El país entero está siguiendo muy de cerca las conversaciones del líder del PSOE, Pedro Sánchez, con todas las formaciones políticas con las que está hablando, en su intento de formar Gobierno. Las recientes encuestas del CIS en intención de voto sólo han dado un argumento más para evitar unas nuevas elecciones: el PSOE sería el más castigado en votos ante una nueva convocatoria electoral. Por esta razón, resulta acertado realizar algunas reflexiones sobre la sanidad que podríamos encontrarnos en caso de formar se un Gobierno presidido por Pedro Sánchez.

Los apoyos de uno y otro lado serían claves. En Campaña, Sánchez habló muy bien de las subastas andaluzas, pero si C’s le apoyara en la investidura debería renunciar a unas subastas que cuentan con una fuerte oposición de pacientes y farmacéuticos, entre otros. La derogación del RD 16/2012 sería otro punto a negociar con C’s. ¿Los parados volverían a pagar por sus medicinas? ¿Y los jubilados con recursos suficientes y que ahora pagan como máximo unos 8€ al mes por todas sus medicinas? ¿Cómo se manejaría la posibilidad de tener 90 millones de recetas más (un diez por ciento de incremento) y qué partida presupuestaria pagaría todo esto? Dudas razonables que, en cualquier caso, no tendrían mucho problema en acordar PSOE y C’s.

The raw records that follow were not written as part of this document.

(* ===== verification/Heap.v ===== *)
(** * Heap: the operations of one size-bracket heap (cxlalloc/src/heap.rs)

    Every operation of [Heap<view::Focus, B>], [heap::Shared] and
    [heap::Owned], for the thread [id] of the context. Each runs as one atomic
    step of the machine; the compare-exchange loops inside meet no
    interference. *)

From Stdlib Require Import ZArith Lia.
From stdpp Require Import base numbers option list gmap.
From S2P Require Import Prelude Bitset Size Data Cas Slab.
Local Open Scope Z_scope.
Local Open Scope prog_scope.

Section heap.
Context (cfg : Cfg) `{B : Bracket} `{IS : IntoState}.

(** [stat::thread::Recorder::record]: a no-op unless a statistics feature is
    on; the recorders that consume the events are in Stat.v. *)
Definition record (id : Z) (e : Event) : M HS unit :=
  when_ (feature_stat cfg)
    (modify (fun s => mkHS (hs_ctx s) (hs_mem s) ((id, e) :: hs_stat s))).

(** ** [heap::Shared] *)

(** [Shared::len]: the bump index. *)
Definition shared_len (id : Z) : M HS (option Z) := load cfg id bump_cell.

(** [Shared::bump]: reserves [BATCH_BUMP_POP] fresh slabs. *)
Definition bump (id : Z) : M HS (Z * Z) :=
  let batch := wrap 32 (BATCH_BUMP_POP cfg) in
  r <- update cfg [] id bump_cell (fun old version =>
         new <- lift (index_add (default index_MIN old) batch) ;;
         ret (Some (Some new, BumpToUnsized old version))) ;;
  start <- unwrap r ;;
  let start := default index_MIN start in
  end_ <- lift (index_add start batch) ;;
  ret (start, end_).

Definition detect_bump (id version : Z) : M HS bool := detect id bump_cell version.

Definition shared_push (id hd tl : Z) : M HS unit := global_push cfg id hd tl.

Definition shared_pop (id : Z) : M HS (option Z) :=
  e <- global_is_empty cfg id ;;
  if (e : bool) then ret None else global_pop cfg id.

Definition detect_global (id version : Z) : M HS bool := global_detect id version.

(** ** [heap::Owned] *)

(** The [HashSet] of [Owned::is_valid], threaded through a stack's trace;
    [None] is the early [false]. *)
Fixpoint valid_members (ok : Z -> bool) (seen l : list Z) : option (list Z) :=
  match l with
  | [] => Some seen
  | i :: l =>
      if decide (i ∈ seen) then None
      else if ok i then valid_members ok (i :: seen) l else None
  end.

Fixpoint valid_sized (m : HeapMem) (id : Z) (seen classes : list Z) : bool :=
  match classes with
  | [] => true
  | c :: classes =>
      let k := stk m id (Sized c) in
      stack_is_valid m k &&
      match valid_members (fun i =>
              (0 <? Bitset.len (free (loc m i))) && (class (loc m i) =? c)
              && bool_decide (owner (loc m i) = Some id)) seen
              (trace_take m (Z.to_nat (Slab.len k)) (head k)) with
      | None => false
      | Some seen => valid_sized m id seen classes
      end
  end.

(** [Owned::is_valid]: a stack whose own check passed has a finite trace. *)
Definition owned_is_valid (id : Z) (m : HeapMem) : bool :=
  let k := stk m id Unsized in
  stack_is_valid m k &&
  match valid_members (fun i => bool_decide (owner (loc m i) = Some id)) []
          (trace_take m (Z.to_nat (Slab.len k)) (head k)) with
  | None => false
  | Some seen => valid_sized m id seen (seqZ 0 COUNT)
  end.

Definition validate_owned (id : Z) : M HS unit :=
  m <- gets hs_mem ;; validate_ cfg (owned_is_valid id m).

(** [Owned::unsized_to_sized]. *)
Definition unsized_to_sized (id c : Z) : M HS bool :=
  h <- stack_peek id Unsized ;;
  match h with
  | None => ret false
  | Some index =>
      l <- get_local index ;;
      let nxt := next l in
      log_ cfg id (UnsizedToSized nxt c) ;;;
      set_local index (set_class c) ;;;
      n <- lift (class_count c) ;;
      l <- get_local index ;;
      bits <- lift (fill (free l) n) ;;
      set_local index (set_bits bits) ;;;
      stack_push cfg id (Sized c) index ;;;
      store cfg id (remote_cell index) (wrap 16 n) ;;;
      k <- stack_len id Unsized ;;
      k' <- usize cfg (k - 1) ;;
      stack_set id Unsized nxt k' ;;;
      ret true
  end.

(** The [loop] of [Owned::sized_to_unsized]: the predecessor of [index] from
    [walk] on; [None] is the [panic!]. *)
Fixpoint find_prev (m : HeapMem) (n : nat) (walk index : Z) : outcome (option Z) :=
  match n with
  | O => Diverge
  | S n =>
      match next (loc m walk) with
      | None => Done None
      | Some j => if decide (j = index) then Done (Some walk) else find_prev m n j index
      end
  end.

(** [Owned::sized_to_unsized]. *)
Definition sized_to_unsized (id c index : Z) : M HS unit :=
  l <- get_local index ;;
  let nxt := next l in
  h <- stack_peek id (Sized c) ;;
  walk <- unwrap h ;;
  (if decide (walk = index) then
     n <- stack_len id (Sized c) ;;
     n' <- usize cfg (n - 1) ;;
     stack_set id (Sized c) nxt n'
   else
     m <- gets hs_mem ;;
     p <- lift (find_prev m (trace_fuel m) walk index) ;;
     prev <- unwrap p ;;
     set_local prev (set_next nxt)) ;;;
  stack_push cfg id Unsized index.

(** ** [Heap] *)

(** [Heap::class]. *)
Definition heap_class (o : Z) : M HS Z :=
  i <- lift (into_index o) ;;
  l <- get_local i ;;
  ret (class l).

(** [Heap::checked_pointer_to_offset]: [Reservation::SIZE] is one TiB. *)
Definition RESERVATION_SIZE : Z := Z.shiftl 1 40.

Definition checked_pointer_to_offset (base p : Z) : outcome (option Z) :=
  match pointer_to_offset base p with
  | None => Done None
  | Some o => obind (offset_to_u64 (debug_assertions cfg) o) (fun x =>
              Done (if x <? RESERVATION_SIZE then Some o else None))
  end.

(** [Heap::detach]. *)
Definition detach (id c index : Z) : M HS unit :=
  record id (EvDetach c) ;;;
  f <- load cfg id (remote_cell index) ;;
  n <- lift (class_count c) ;;
  if f <? n then
    record id (EvDisown c) ;;;
    disown cfg id index
  else ret tt.

(** [Heap::attach]. *)
Definition attach (id c index : Z) : M HS unit :=
  record id (EvAttach c) ;;;
  stack_push cfg id (Sized c) index.

(** [Heap::pop]: takes a block peeked before; [base] is [self.data.base]. *)
Definition pop (base id c index : Z) (block : Bit) : M HS Z :=
  record id (EvAllocate (class_size c)) ;;;
  l <- get_local index ;;
  bits <- lift (unset (validating cfg) (debug_assertions cfg) (free l) block) ;;
  set_local index (set_bits bits) ;;;
  (if is_empty bits then
     r <- stack_pop cfg id (Sized c) ;;
     i <- unwrap r ;;
     detach id c i
   else ret tt) ;;;
  o <- lift (from_block (debug_assertions cfg) c index block) ;;
  ret (offset_to_pointer base o).

(** [Heap::allocate]: finds a slab for the class. *)
Definition allocate (id c : Z) : M HS (option Z) :=
  if is_zero c then ret None
  else
    b <- unsized_to_sized id c ;;
    if (b : bool) then
      record id (EvUnsizedToSized c) ;;;
      validate_owned id ;;;
      stack_peek id (Sized c)
    else
      g <- shared_pop id ;;
      match g with
      | Some index =>
          record id EvGlobalToUnsized ;;;
          own cfg id index ;;;
          stack_push cfg id Unsized index
      | None =>
          range <- bump id ;;
          record id EvBump ;;;
          link cfg id (fst range) (Z.to_nat (snd range - fst range)) None ;;;
          stack_set id Unsized (Some (fst range)) (BATCH_BUMP_POP cfg)
      end ;;;
      unsized_to_sized id c ;;;
      record id (EvUnsizedToSized c) ;;;
      validate_owned id ;;;
      stack_peek id (Sized c).

(** [Heap::peek]. *)
Definition peek (id c : Z) : M HS (option (Z * Bit)) :=
  h <- stack_peek id (Sized c) ;;
  r <- match h with Some i => ret (Some i) | None => allocate id c end ;;
  match r with
  | None => ret None
  | Some index =>
      l <- get_local index ;;
      block <- lift (peek_unchecked (free l)) ;;
      ret (Some (index, block))
  end.

(** The [inspect] of [Heap::unsized_to_global]: under validation each slab of
    the batch is disowned as the iterator reaches it. *)
Fixpoint disown_all (id : Z) (l : list Z) : M HS unit :=
  match l with
  | [] => ret tt
  | i :: l => disown cfg id i ;;; disown_all id l
  end.

(** [Heap::unsized_to_global]. *)
Definition unsized_to_global (id : Z) : M HS unit :=
  count <- stack_len id Unsized ;;
  if count <=? COUNT_CACHE_SLAB cfg then ret tt
  else
    record id EvUnsizedToGlobal ;;;
    let batch := BATCH_GLOBAL_PUSH cfg in
    h <- stack_peek id Unsized ;;
    m <- gets hs_mem ;;
    let l := trace_take m (Z.to_nat batch) h in
    when_ (validating cfg) (disown_all id l) ;;;
    hd <- unwrap (hd_error l) ;;
    let tl := List.last l hd in
    tloc <- get_local tl ;;
    log_ cfg id (UnsizedToGlobalSave hd) ;;;
    n <- usize cfg (count - batch) ;;
    stack_set id Unsized (next tloc) n ;;;
    shared_push id hd tl.

(** [Heap::claim]. *)
Definition claim (id c index : Z) : M HS unit :=
  record id (EvClaim c) ;;;
  steal id index ;;;
  stack_push cfg id Unsized index ;;;
  validate_owned id ;;;
  unsized_to_global id.

(** [Heap::free_remote]. *)
Definition free_remote (id index : Z) : M HS unit :=
  l <- get_local index ;;
  let c := class l in
  record id (EvFree (class_size c)) ;;;
  r <- update cfg [] id (remote_cell index) (fun f version =>
         validate_ cfg (0 <? f) ;;;
         f' <- lift (arith (debug_assertions cfg) 16 (f - 1)) ;;
         ret (Some (f', Remote index version (f =? 1)))) ;;
  f <- unwrap r ;;
  if f =? 1 then claim id c index else ret tt.

(** [Heap::free]. *)
Definition heap_free (id o : Z) : M HS unit :=
  index <- lift (into_index o) ;;
  l <- get_local index ;;
  if decide (owner l = Some id) then
    let c := class l in
    block <- lift (into_block (debug_assertions cfg) o c) ;;
    record id (EvFree (class_size c)) ;;;
    log_ cfg id (ApplicationToSized index block) ;;;
    bits <- lift (set (validating cfg) (debug_assertions cfg) (free l) block) ;;
    set_local index (set_bits bits) ;;;
    let count := Bitset.len bits in
    (if count =? 1 then attach id c index else ret tt) ;;;
    n <- lift (class_count c) ;;
    if count <? n then ret tt
    else
      sized_to_unsized id c index ;;;
      validate_owned id ;;;
      record id (EvSizedToUnsized c) ;;;
      unsized_to_global id
  else free_remote id index.

(** An allocation as the allocator performs it: [peek], then [pop]. *)
Definition alloc_block (base id c : Z) : M HS (option Z) :=
  r <- peek id c ;;
  match r with
  | None => ret None
  | Some (index, block) => p <- pop base id c index block ;; ret (Some p)
  end.
End heap.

A la hora de llevar derogaciones y cambios sustanciales, el PP podría facilitar algunos de ellos: C’s y PP comparten la necesidad de que las cuentas salgan y de asegurarse que la economía sigue impulsando la creación de empleo y el crecimiento económico, claves para que Bruselas no pregunte por los 8.600 millones de ajustes adicionales que exige a España.

La Sanidad no puede permitirse más recortes, pero las cuentas deben salir. El conseller catalán de Salut, Antoni Comín, asegura que la independencia traerá 1.000 millones de euros más a la Sanidad. Pero suena a que una Cataluña independiente no tendrá corrupción ni paro: utopía que roza el eslogan.

Pedro Sánchez puede tener el apoyo de Podemos y sus afiliadas, con lo que el Ministerio de Sanidad socialista se vería flanqueado por un secretario general nombrado por Podemos. En estas circunstancias, la política farmacéutica sería algo más compleja de encajar. Básicamente, habría que conjugar la sostenibilidad de la sanidad con un probable relajamiento de los ajustes con Bruselas. En principio, que se intente acabar con los ajustes suena bien, y el propio sector sanitario lo recibiría aliviado. ¿Y a medio plazo? Una economía que no continuara con la senda del crecimiento perjudicaría el déficit, y en cadena la economía y los ajustes presupuestarios a medio plazo, así como el encarecimiento de la deuda soberana, ya en el 99 por ciento del PIB en 2014. El Gobierno no podría ignorar el impacto de las medidas a tomar a medio plazo, y hasta ahora no he visto argumentos que me indiquen que sería asi. “No a los recortes” no basta.

Se le podría exigir al PP altura de miras, que piense en España y se eche a un lado para un Gobierno minoritario del PSOE, pero al hacerlo las consecuencias podrían ser aún peores que una nueva convocatoria de elecciones. A mi me preocupa la sanidad, además.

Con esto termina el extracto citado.